It is already clear that the stimulus was a failure using Obama's own unemployment number predictions, but the extent of that failure may not yet be fully realized.
"In a new paper, “In Search of the Multiplier for Federal Spending in the States During the New Deal,” economists Price Fishback and Valentina Kachanovskaya look at the impact of federal stimulus programs during the Great Depression on a state-by-state basis. Matt Nesvisky, writing for the NBER Digest, summarizes their results:
They estimate that for personal income, which includes transfer payments, the multiplier ranges from 0.91 for a combination of government grants and loans to 1.39 when only grants are considered. The personal income multiplier for public works and relief was around 1.67. The multiplier for farm payments to take land out of production was -0.57, which implies that the program actually reduced personal income.

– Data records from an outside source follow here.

Lemma msb_rounds_eq k r msb : (k <= 7)%nat -> 0 < r < 2 ^ 2 ^ (Z.of_nat k + 1) -> 0 <= msb -> msb mod 2 ^ (Z.of_nat k + 1) = 0 ->
  msb + Z.log2 r < 256 ->
  exists r' msb', foldM msb_round (U r, U msb) (msb_list k) = Ok (U r', U msb') /\
    0 < r' < 4 /\ 0 <= msb' /\ msb' mod 2 = 0 /\ msb' + Z.log2 r' = msb + Z.log2 r.
Proof.
  revert r msb; induction k as [|k IH]; intros r msb Hk Hr Hmsb Hmod Hsum; cbn [msb_list foldM].
  - exists r, msb. split; [done|]. change (2 ^ 2 ^ (Z.of_nat 0 + 1)) with 4 in Hr. change (2 ^ (Z.of_nat 0 + 1)) with 2 in Hmod. lia.
  - destruct (msb_round_eq (Z.of_nat (S k)) r msb) as (r1 & m1 & -> & Hr1 & Hm1 & Hmod1 & Hs1); [lia|done..|]. rewrite bind_ok.
    replace (Z.of_nat (S k)) with (Z.of_nat k + 1) in Hr1, Hmod1 by lia.
    destruct (IH r1 m1) as (r2 & m2 & -> & H2); [lia|done|done|done|lia|]. exists r2, m2. split; [done|]. lia.
Qed.

(** The rounds of the logarithm from bit [k] down, [n] of them. *)
Fixpoint countdown (k : Z) (n : nat) : list Z :=
  match n with O => [] | S n => k :: countdown (k - 1) n end.

Lemma log_rounds_countdown : log_rounds = countdown 63 13.
Proof. reflexivity. Qed.

Definition small_log (L k : Z) : Prop := - 2 ^ 80 <= L * 2 ^ k /\ (L + 1) * 2 ^ k <= 2 ^ 80.

Lemma small_log_next L b k : 0 <= k -> 0 <= b <= 1 -> small_log L (k + 1) -> small_log (2 * L + b) k.
Proof.
  unfold small_log. intros Hk Hb. rewrite Z.pow_add_r by lia. change (2 ^ 1) with 2.
  pose proof (Z.pow_pos_nonneg 2 k ltac:(lia) Hk). nia.
Qed.

(** The parts of one round. *)
Lemma log_or_eq r L k : normal r -> 0 <= k <= 63 -> small_log L (k + 1) ->
  (sq ← mul (U r) (Obj (U r)); r1 ← shr sq (Lit 127); f ← shr r1 (Lit 128); fk ← shl f (Lit k);
   l ← or_ (I (L * 2 ^ (k + 1))) (Obj fk); Ok (r1, f, l))
  = Ok (U (sq r), U (log_bit r), I ((2 * L + log_bit r) * 2 ^ k)).
Proof.
  intros Hr Hk HL. pose proof (sq_bounds r Hr) as Hs. pose proof (log_bit_cases r Hr) as Hc. unfold normal in Hr.
  assert (Hb : 0 <= log_bit r <= 1) by lia. pose proof (small_log_next L _ k ltac:(lia) Hb HL) as HL'.
  pose proof (Z.pow_pos_nonneg 2 k ltac:(lia) ltac:(lia)) as Hp. pose proof (Z.pow_le_mono_r 2 k 63 ltac:(lia) ltac:(lia)).
  unfold mul. cbn [_value to_bigint]. rewrite wrapping_exact, bind_ok by (auto with js; apply u256; nia).
  unfold shr. cbn [_value to_bigint]. rewrite Z.shiftr_div_pow2 by lia. fold (sq r).
  rewrite wrapping_exact, bind_ok by (auto with js; apply u256; lia). cbn [_value]. rewrite Z.shiftr_div_pow2 by lia. fold (log_bit r).
  rewrite wrapping_exact, bind_ok by (auto with js; apply u256; lia).
  unfold shl. cbn [_value to_bigint]. rewrite Z.shiftl_mul_pow2 by lia.
  rewrite wrapping_exact, bind_ok by (auto with js; apply u256; nia).
  unfold or_. cbn [_value to_bigint].
  assert (Hpk : 2 ^ (k + 1) = 2 * 2 ^ k) by (rewrite Z.pow_add_r by lia; change (2 ^ 1) with 2; lia).
  rewrite (lor_add _ _ (k + 1)); [|lia|apply Z.mod_mul; lia|nia].
  replace (L * 2 ^ (k + 1) + log_bit r * 2 ^ k) with ((2 * L + log_bit r) * 2 ^ k) by (rewrite Hpk; ring).
  unfold small_log in HL'. rewrite wrapping_exact, bind_ok by (auto with js; apply i256; lia). done.
Qed.

(** Goes through the same bind in [H] and in the goal. *)
Ltac peel H :=
  match type of H with
  | (?m ≫= _) = Ok _ => destruct m; [rewrite bind_ok in H; rewrite ?bind_ok|discriminate H]
  end.

Lemma log_round_eq r L k : normal r -> 0 <= k <= 63 -> small_log L (k + 1) ->
  log_round (U r, I (L * 2 ^ (k + 1))) k = Ok (U (log_rest r), I ((2 * L + log_bit r) * 2 ^ k)).
Proof.
  intros Hr Hk HL. pose proof (log_or_eq r L k Hr Hk HL) as H. unfold log_round.
  repeat peel H. injection H as -> -> ->.
  unfold shr. cbn [_value to_bigint]. pose proof (log_rest_normal r Hr) as Hn. unfold normal in Hn.
  assert (0 <= log_bit r) by (destruct (log_bit_cases r Hr) as [(-> & _)|(-> & _)]; lia).
  rewrite Z.shiftr_div_pow2 by done. fold (log_rest r). rewrite wrapping_exact, bind_ok by (auto with js; apply u256; lia). done.
Qed.

Lemma log_round_last_eq r L k : normal r -> 0 <= k <= 63 -> small_log L (k + 1) ->
  log_round_last (U r, I (L * 2 ^ (k + 1))) k = Ok (I ((2 * L + log_bit r) * 2 ^ k)).
Proof.
  intros Hr Hk HL. pose proof (log_or_eq r L k Hr Hk HL) as H. unfold log_round_last.
  repeat peel H. by injection H as -> -> ->.
Qed.

Lemma log_rounds_eq n k r L : normal r -> Z.of_nat n <= k + 1 -> k <= 63 -> small_log L (k + 1) ->
  let '(r', L') := lg_loop n r L in
  foldM log_round (U r, I (L * 2 ^ (k + 1))) (countdown k n) = Ok (U r', I (L' * 2 ^ (k + 1 - Z.of_nat n))) /\
  normal r' /\ small_log L' (k + 1 - Z.of_nat n).
Proof.
  revert k r L; induction n as [|n IH]; intros k r L Hr Hn Hk HL; cbn [lg_loop countdown foldM].
  - change (Z.of_nat 0) with 0. by rewrite Z.sub_0_r.
  - assert (Hb : 0 <= log_bit r <= 1) by (destruct (log_bit_cases r Hr) as [(-> & _)|(-> & _)]; lia).
    rewrite log_round_eq, bind_ok by (done || lia). replace k with (k - 1 + 1) at 1 by lia.
    specialize (IH (k - 1) (log_rest r) (2 * L + log_bit r) (log_rest_normal r Hr) ltac:(lia) ltac:(lia)).
    replace (k - 1 + 1) with k in * by lia. specialize (IH (small_log_next L _ k ltac:(lia) Hb HL)).
    replace (k + 1 - Z.of_nat (S n)) with (k - Z.of_nat n) by lia. exact IH.
Qed.

Lemma lg_loop_snoc n r L : snd (lg_loop (S n) r L) = let '(r', L') := lg_loop n r L in 2 * L' + log_bit r'.
Proof. revert r L; induction n as [|n IH]; intros r L; [done|]. exact (IH (log_rest r) (2 * L + log_bit r)). Qed.

Lemma lg_loop_shift n r L : snd (lg_loop n r L) = 2 ^ Z.of_nat n * L + snd (lg_loop n r 0).
Proof.
  revert r L; induction n as [|n IH]; intros r L; [cbn [lg_loop snd]; change (2 ^ Z.of_nat 0) with 1; lia|]. cbn [lg_loop].
  rewrite (IH _ (2 * L + _)), (IH _ (2 * 0 + _)). replace (Z.of_nat (S n)) with (Z.succ (Z.of_nat n)) by lia.
  rewrite Z.pow_succ_r by lia. ring.
Qed.

(** Methods whose results fit their class. *)
Section Exact.
Context (c : IntClass) (wf : wf_class c).

Lemma shl_exact z o : 0 <= to_bigint o -> in_range c (z * 2 ^ to_bigint o) ->
  shl (mkBigInt c z) o = Ok (mkBigInt c (z * 2 ^ to_bigint o)).
Proof. intros Ho Hz. unfold shl. cbn [_value]. rewrite Z.shiftl_mul_pow2 by done. by apply wrapping_exact. Qed.

Lemma shr_exact z o : 0 <= to_bigint o -> in_range c (z / 2 ^ to_bigint o) ->
  shr (mkBigInt c z) o = Ok (mkBigInt c (z / 2 ^ to_bigint o)).
Proof. intros Ho Hz. unfold shr. cbn [_value]. rewrite Z.shiftr_div_pow2 by done. by apply wrapping_exact. Qed.

Lemma sub_exact z o : in_range c (z - to_bigint o) -> sub (mkBigInt c z) o = Ok (mkBigInt c (z - to_bigint o)).
Proof. intros Hz. unfold sub. by apply wrapping_exact. Qed.

Lemma add_exact z o : in_range c (z + to_bigint o) -> add (mkBigInt c z) o = Ok (mkBigInt c (z + to_bigint o)).
Proof. intros Hz. unfold add. by apply wrapping_exact. Qed.

Lemma mul_exact z o : in_range c (z * to_bigint o) -> mul (mkBigInt c z) o = Ok (mkBigInt c (z * to_bigint o)).
Proof. intros Hz. unfold mul. by apply wrapping_exact. Qed.
End Exact.
(* ===== verification/JsValue.v ===== *)
(** * JavaScript values

    The values the services pass around: the data of transactions, events and
    query parameters.  A [number] is an integer ([Num]) or [NaN]; numbers with
    a fractional part do not occur in the modelled code.  Integers beyond
    [2^53] are rounded by [Number] as IEEE doubles are ([to_double]).  An
    object is the list of its own enumerable properties in insertion order. *)
From S2P Require Import Prelude.
From Stdlib Require Import Ascii DecimalString DecimalZ DecimalPos.
Set Warnings "-register-all".
Local Open Scope Z_scope.

Inductive val : Type :=
| Undef
| Null
| Bool (b : bool)
| Num (z : Z)
| NaN
| BigI (z : Z)
| Str (s : string)
| Arr (l : list val)
| Object (o : list (string * val)).

Abbreviation obj := (list (string * val)).

Section val_ind'.
Context (P : val -> Prop).
Hypotheses (HU : P Undef) (HN : P Null) (HB : forall b, P (Bool b)) (HZ : forall z, P (Num z))
  (HNaN : P NaN) (HBi : forall z, P (BigI z)) (HS : forall s, P (Str s))
  (HA : forall l, Forall P l -> P (Arr l))
  (HO : forall o, Forall (fun kv => P (snd kv)) o -> P (Object o)).

Fixpoint val_ind' (v : val) : P v :=
  match v with
  | Undef => HU | Null => HN | Bool b => HB b | Num z => HZ z | NaN => HNaN
  | BigI z => HBi z | Str s => HS s
  | Arr l => HA l ((fix go l : Forall P l :=
                     match l with
                     | [] => Forall_nil_2 _
                     | v :: l => Forall_cons_2 _ _ _ (val_ind' v) (go l)
                     end) l)
  | Object o => HO o ((fix go o : Forall (fun kv => P (snd kv)) o :=
                     match o with
                     | [] => Forall_nil_2 _
                     | kv :: o => Forall_cons_2 (fun kv => P (snd kv)) kv o (val_ind' (snd kv)) (go o)
                     end) o)
  end.
End val_ind'.

Lemma val_dec : forall x y : val, {x = y} + {x <> y}.
Proof.
  fix go 1. intros x y.
  assert (EqDecision val) as Hgo by exact go.
  decide equality; try apply (decide (_ = _)); apply go.
Defined.
#[export] Instance val_eq_dec : EqDecision val := val_dec.

(** ** Properties of objects *)

(** [o[key]]: [undefined] when there is no such property. *)
Fixpoint prop (o : obj) (key : string) : val :=
  match o with
  | [] => Undef
  | (k, v) :: o => if String.eqb k key then v else prop o key
  end.

(** [key in o] *)
Definition has_prop (o : obj) (key : string) : bool :=
  existsb (fun kv => String.eqb (fst kv) key) o.

(** [o[key] = v]: replaces in place or appends. *)
Fixpoint set_prop (o : obj) (key : string) (v : val) : obj :=
  match o with
  | [] => [(key, v)]
  | (k, w) :: o => if String.eqb k key then (k, v) :: o else (k, w) :: set_prop o key v
  end.

(** [{ ...a, ...b }] *)
Definition spread (a b : obj) : obj :=
  foldl (fun acc kv => set_prop acc (fst kv) (snd kv)) a b.

(** [v.key], which throws on [undefined] and [null]. *)
Definition get (v : val) (key : string) : result val :=
  match v with
  | Object o => Ok (prop o key)
  | Undef => Throw ("Cannot read properties of undefined (reading '" +:+ key +:+ "')")
  | Null => Throw ("Cannot read properties of null (reading '" +:+ key +:+ "')")
  | _ => Ok Undef
  end.

(** ** Conversions *)

Definition string_of_Z (z : Z) : string := NilZero.string_of_int (Z.to_int z).
Definition parse_Z (s : string) : option Z := Z.of_int <$> NilZero.int_of_string s.

(** The nearest double of an integer, ties to even (53 significant bits). *)
Definition to_double (z : Z) : Z :=
  let n := Z.abs z in
  if n <? 2 ^ 53 then z
  else
    let e := Z.log2 n - 52 in
    let q := n / 2 ^ e in
    let r := n mod 2 ^ e in
    let q' := if (2 ^ (e - 1) <? r) || ((r =? 2 ^ (e - 1)) && Z.odd q) then q + 1 else q in
    Z.sgn z * (q' * 2 ^ e).

(** [Boolean(v)] *)
Definition truthy (v : val) : bool :=
  match v with
  | Undef | Null | NaN => false
  | Bool b => b
  | Num z | BigI z => negb (z =? 0)
  | Str s => negb (String.eqb s "")
  | Arr _ | Object _ => true
  end.

(** [Number(v)] *)
Definition js_Number (v : val) : val :=
  match v with
  | Undef | NaN | Arr _ | Object _ => NaN
  | Null => Num 0
  | Bool b => Num (if b then 1 else 0)
  | Num z => Num z
  | BigI z => Num (to_double z)
  | Str s => if String.eqb s "" then Num 0
             else match parse_Z s with Some z => Num (to_double z) | None => NaN end
  end.

(** [String(v)] *)
Fixpoint js_String (v : val) : string :=
  match v with
  | Undef => "undefined" | Null => "null" | NaN => "NaN"
  | Bool b => if b then "true" else "false"
  | Num z | BigI z => string_of_Z z
  | Str s => s
  | Arr l =>
      (fix join l := match l with
        | [] => ""
        | [v] => match v with Undef | Null => "" | _ => js_String v end
        | v :: l => match v with Undef | Null => "" | _ => js_String v end +:+ "," +:+ join l
        end) l
  | Object _ => "[object Object]"
  end.

(** [BigInt(v)] *)
Definition js_BigInt (v : val) : result Z :=
  match v with
  | Num z | BigI z => Ok z
  | Bool b => Ok (if b then 1 else 0)
  | Str s => if String.eqb s "" then Ok 0
             else match parse_Z s with
                  | Some z => Ok z
                  | None => Throw ("Cannot convert " +:+ s +:+ " to a BigInt")
                  end
  | NaN => Throw "The number NaN cannot be converted to a BigInt because it is not an integer"
  | Undef => Throw "Cannot convert undefined to a BigInt"
  | Null => Throw "Cannot convert null to a BigInt"
  | Arr _ | Object _ => Throw "Cannot convert object to a BigInt"
  end.

(** [typeof v] *)
Definition typeof (v : val) : string :=
  match v with
  | Undef => "undefined" | Bool _ => "boolean" | Num _ | NaN => "number"
  | BigI _ => "bigint" | Str _ => "string"
  | Null | Arr _ | Object _ => "object"
  end.

Definition is_array (v : val) : bool := match v with Arr _ => true | _ => false end.

(** [Array.isArray(v) ? v : [v]] *)
Definition as_array (v : val) : list val := match v with Arr l => l | _ => [v] end.

(** ** Texts *)

(** [s.split(c)] for a separator of one character. *)
Fixpoint split_on (c : ascii) (s : string) : list string :=
  match s with
  | EmptyString => [""]
  | String a s' =>
      if Ascii.eqb a c then "" :: split_on c s'
      else match split_on c s' with
           | w :: ws => String a w :: ws
           | [] => [String a ""]
           end
  end.

Fixpoint join (sep : string) (l : list string) : string :=
  match l with
  | [] => ""
  | [s] => s
  | s :: l => s +:+ sep +:+ join sep l
  end.

(** [s.includes(p)] *)
Fixpoint str_includes (p s : string) : bool :=
  String.prefix p s || match s with EmptyString => false | String _ s => str_includes p s end.

(** Does the character occur in the text? *)
Fixpoint has_char (c : ascii) (s : string) : bool :=
  match s with EmptyString => false | String a s' => Ascii.eqb a c || has_char c s' end.

(** ** Facts *)
Lemma to_int_nonnil z : Z.to_int z <> Decimal.Pos Decimal.Nil /\ Z.to_int z <> Decimal.Neg Decimal.Nil.
Proof.
  pose proof (fun p => Unsigned.to_uint_nonnil p) as Hp.
  split; intros H; destruct z as [|p|p]; cbn in H; try discriminate;
    injection H as H; by apply (Hp p).
Qed.

Lemma parse_string_of_Z z : parse_Z (string_of_Z z) = Some z.
Proof.
  unfold parse_Z, string_of_Z. destruct (to_int_nonnil z) as [H1 H2].
  rewrite NilZero.isi by done. simpl. by rewrite DecimalZ.of_to.
Qed.

Lemma string_of_Z_nonempty z : string_of_Z z <> "".
Proof. intros H. pose proof (parse_string_of_Z z) as E. rewrite H in E. discriminate. Qed.

Lemma string_of_Z_inj a b : string_of_Z a = string_of_Z b -> a = b.
Proof.
  intros H. apply (f_equal parse_Z) in H. rewrite !parse_string_of_Z in H. by simplify_eq.
Qed.

Lemma to_double_exact z : Z.abs z < 2 ^ 53 -> to_double z = z.
Proof. intros. unfold to_double. by rewrite (proj2 (Z.ltb_lt _ _)) by done. Qed.

Lemma js_BigInt_String z : js_BigInt (Str (string_of_Z z)) = Ok z.
Proof.
  simpl. destruct (String.eqb_spec (string_of_Z z) "") as [E|_].
  - by apply string_of_Z_nonempty in E.
  - by rewrite parse_string_of_Z.
Qed.

Lemma js_Number_String z : js_Number (Str (string_of_Z z)) = Num (to_double z).
Proof.
  simpl. destruct (String.eqb_spec (string_of_Z z) "") as [E|_].
  - by apply string_of_Z_nonempty in E.
  - by rewrite parse_string_of_Z.
Qed.

Lemma prop_set_eq o k v : prop (set_prop o k v) k = v.
Proof.
  induction o as [|[k' w] o IH]; simpl; [by rewrite String.eqb_refl|].
  destruct (String.eqb k' k) eqn:E; simpl; by rewrite E.
Qed.

Lemma prop_set_ne o k k' v : k <> k' -> prop (set_prop o k v) k' = prop o k'.
Proof.
  intros Hne. induction o as [|[j w] o IH]; simpl.
  - by destruct (String.eqb_spec k k').
  - destruct (String.eqb_spec j k) as [->|]; simpl.
    + by destruct (String.eqb_spec k k').
    + by rewrite IH.
Qed.

Lemma has_prop_set_eq o k v : has_prop (set_prop o k v) k = true.
Proof.
  induction o as [|[j w] o IH]; simpl; [by rewrite String.eqb_refl|].
  destruct (String.eqb j k) eqn:E; simpl; rewrite E; [done|]. exact IH.
Qed.

Lemma has_prop_set_ne o k k' v : k <> k' -> has_prop (set_prop o k v) k' = has_prop o k'.
Proof.
  intros Hne. induction o as [|[j w] o IH]; simpl.
  - by destruct (String.eqb_spec k k').
  - destruct (String.eqb_spec j k) as [->|]; simpl; [done|]. by rewrite <- IH.
Qed.

(** ** Names of properties *)
Lemma keys_set_prop o k v : fst <$> set_prop o k v = if has_prop o k then fst <$> o else (fst <$> o) ++ [k].
Proof.
  induction o as [|[j w] o IH]; [done|]. unfold has_prop in *. cbn [set_prop existsb fst].
  destruct (String.eqb j k) eqn:E; [done|]. rewrite !fmap_cons, IH. cbn [orb]. by destruct (existsb _ o).
Qed.

Lemma has_prop_elem o k : has_prop o k = true <-> k ∈ fst <$> o.
Proof.
  unfold has_prop. rewrite existsb_exists. setoid_rewrite <- list_elem_of_In. rewrite list_elem_of_fmap.
  split.
  - intros ([j w] & Hin & E). apply String.eqb_eq in E. simpl in E. subst. by exists (k, w).
  - intros ([j w] & -> & Hin). exists (j, w). split; [done|]. apply String.eqb_refl.
Qed.

Lemma elem_of_set_prop o k v j w : NoDup (fst <$> o) -> (j, w) ∈ set_prop o k v ->
  (j = k /\ w = v) \/ (j <> k /\ (j, w) ∈ o).
Proof.
  induction o as [|[i u] o IH]; simpl; intros Hnd.
  - intros [[= -> ->]|Hn%not_elem_of_nil]%elem_of_cons; [by left|done].
  - apply NoDup_cons in Hnd as [Hni Hnd]. destruct (String.eqb_spec i k) as [->|Hik].
    + intros [[= -> ->]|Hin]%elem_of_cons; [by left|]. right. split; [|by right].
      intros ->. apply Hni. apply list_elem_of_fmap. by exists (k, w).
    + intros [[= -> ->]|Hin]%elem_of_cons; [right; split; [done|by left]|].
      destruct (IH Hnd Hin) as [?|[? ?]]; [by left|]. right. split; [done|by right].
Qed.

Lemma set_prop_fresh (o : obj) k v : k ∉ (fst <$> o) -> set_prop o k v = o ++ [(k, v)].
Proof.
  induction o as [|[k' w] o IH]; [done|]. rewrite fmap_cons, not_elem_of_cons. simpl.
  intros [Hne Ho]. destruct (String.eqb_spec k' k); [congruence|]. by rewrite IH.
Qed.

Lemma NoDup_set_prop o k v : NoDup (fst <$> o) -> NoDup (fst <$> set_prop o k v).
Proof.
  intros Hnd. rewrite keys_set_prop. destruct (has_prop o k) eqn:E; [done|].
  apply NoDup_app. split; [done|]. split; [|apply NoDup_singleton].
  intros j Hj ->%list_elem_of_singleton. apply has_prop_elem in Hj. congruence.
Qed.
Lemma prop_elem (o : obj) k v : NoDup (fst <$> o) -> (k, v) ∈ o -> prop o k = v.
Proof.
  induction o as [|[k' v'] o IH]; intros Hu Hin; [by apply not_elem_of_nil in Hin|].
  rewrite fmap_cons in Hu. apply NoDup_cons in Hu as [Hn Hu]. simpl.
  apply elem_of_cons in Hin as [[= <- <-]|Hin]; [by rewrite String.eqb_refl|].
  destruct (String.eqb_spec k' k) as [->|]; [|by apply IH].
  destruct Hn. apply list_elem_of_fmap. by exists (k, v).
Qed.

Lemma elem_of_keys_set_prop (o : obj) k v j : j ∈ fst <$> (set_prop o k v) <-> j = k \/ j ∈ fst <$> o.
Proof.
  rewrite keys_set_prop. destruct (has_prop o k) eqn:E.
  - split; [by right|]. intros [->|?]; [by apply has_prop_elem|done].
  - rewrite elem_of_app, list_elem_of_singleton. tauto.
Qed.

Lemma keys_spread a b j : j ∈ fst <$> (spread a b) <-> j ∈ fst <$> a \/ j ∈ fst <$> b.
Proof.
  unfold spread. revert a; induction b as [|[k v] b IH]; intros a.
  - simpl. rewrite elem_of_nil. tauto.
  - cbn [foldl fst snd]. rewrite IH, elem_of_keys_set_prop, fmap_cons, elem_of_cons. cbn [fst]. tauto.
Qed.

Lemma prop_not_key (o : obj) k : k ∉ fst <$> o -> prop o k = Undef.
Proof.
  induction o as [|[j w] o IH]; [done|]. rewrite fmap_cons, not_elem_of_cons. cbn [fst prop]. intros [Hne Hni].
  destruct (String.eqb_spec j k) as [->|]; [done|by apply IH].
Qed.

Lemma prop_keys (o : obj) k : prop o k <> Undef -> k ∈ fst <$> o.
Proof. intros Hp. destruct (decide (k ∈ fst <$> o)) as [|Hn]; [done|]. by apply prop_not_key in Hn. Qed.

Lemma prop_spread a b k : NoDup (fst <$> b) ->
  prop (spread a b) k = if decide (k ∈ fst <$> b) then prop b k else prop a k.
Proof.
  unfold spread. revert a. induction b as [|[j v] b IH]; intros a; cbn [foldl fmap list_fmap fst snd prop].
  { intros _. case_decide as Hd; [by apply not_elem_of_nil in Hd|done]. }
  intros [Hj Hnd]%NoDup_cons. rewrite IH by done.
  destruct (String.eqb_spec j k) as [->|Hne].
  - rewrite (decide_False (P := k ∈ fst <$> b)) by done. rewrite decide_True by (by left). apply prop_set_eq.
  - rewrite prop_set_ne by done. case_decide as H1; case_decide as H2; try done.
    + destruct H2. by right.
    + apply elem_of_cons in H2 as [->|]; done.
Qed.


#[export] Hint Rewrite parse_string_of_Z js_BigInt_String prop_set_eq : js.

(** ** Splitting and joining texts *)
Lemma has_char_app c s t : has_char c (s +:+ t) = has_char c s || has_char c t.
Proof. induction s as [|a s IH]; [done|]. simpl. by rewrite IH, orb_assoc. Qed.

Lemma split_on_none c s : has_char c s = false -> split_on c s = [s].
Proof.
  induction s as [|a s IH]; simpl; [done|]. intros [Ha Hs]%orb_false_iff. by rewrite Ha, IH.
Qed.

Lemma split_on_cons c s t : has_char c s = false -> split_on c (s +:+ String c t) = s :: split_on c t.
Proof.
  induction s as [|a s IH]; simpl; [by rewrite Ascii.eqb_refl|].
  intros [Ha Hs]%orb_false_iff. by rewrite Ha, IH.
Qed.

Lemma split_on_app c s t : split_on c (s +:+ String c t) = split_on c s ++ split_on c t.
Proof.
  induction s as [|a s IH]; simpl; [by rewrite Ascii.eqb_refl|].
  rewrite IH. destruct (Ascii.eqb a c); [done|]. destruct (split_on c s) as [|w ws] eqn:E; [|done].
  destruct s as [|b s]; simpl in E; [done|]. destruct (Ascii.eqb b c); [done|]. by destruct (split_on c s).
Qed.

(** Splitting undoes joining. *)
Lemma split_join c l : Forall (fun s => has_char c s = false) l -> l <> [] -> split_on c (join (String c "") l) = l.
Proof.
  induction 1 as [|s l Hs Hl IH]; [done|]. intros _. destruct l as [|t l]; [by apply split_on_none|].
  change (split_on c (s +:+ String c (join (String c "") (t :: l))) = s :: t :: l).
  rewrite split_on_cons by done. by rewrite IH.
Qed.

The multiplier for wages and salaries was substantially less than one, as was the multiplier for retail sales. Furthermore, the researchers find that the impact of the federal spending on employment was negligible and may have been negative. These results may help to explain why measures of income have recovered more rapidly than measures of employment in both the 1930s and in the current era.
How about the 2009 stimulus package? Fishback and Kachanovskaya conclude:
Given the differences in unemployment levels between the 1930s and today, we should anticipate that the spur to income and employment would be smaller in size relative to the stimulus in the 1930s. Our rough guess is that the current multiplier in the states would be around one or less for personal income, which includes transfer payments, and smaller for other measure of income. The absence of a private employment boost during the New Deal suggests that further stimulus packages would not likely translate into increases in private employment.
Basically, it is likely that, at best, for every dollar of government spending, we got a dollar or less in growth (when the economy didn’t shrink). Moreover, they suggest that more spending isn’t likely to change a thing."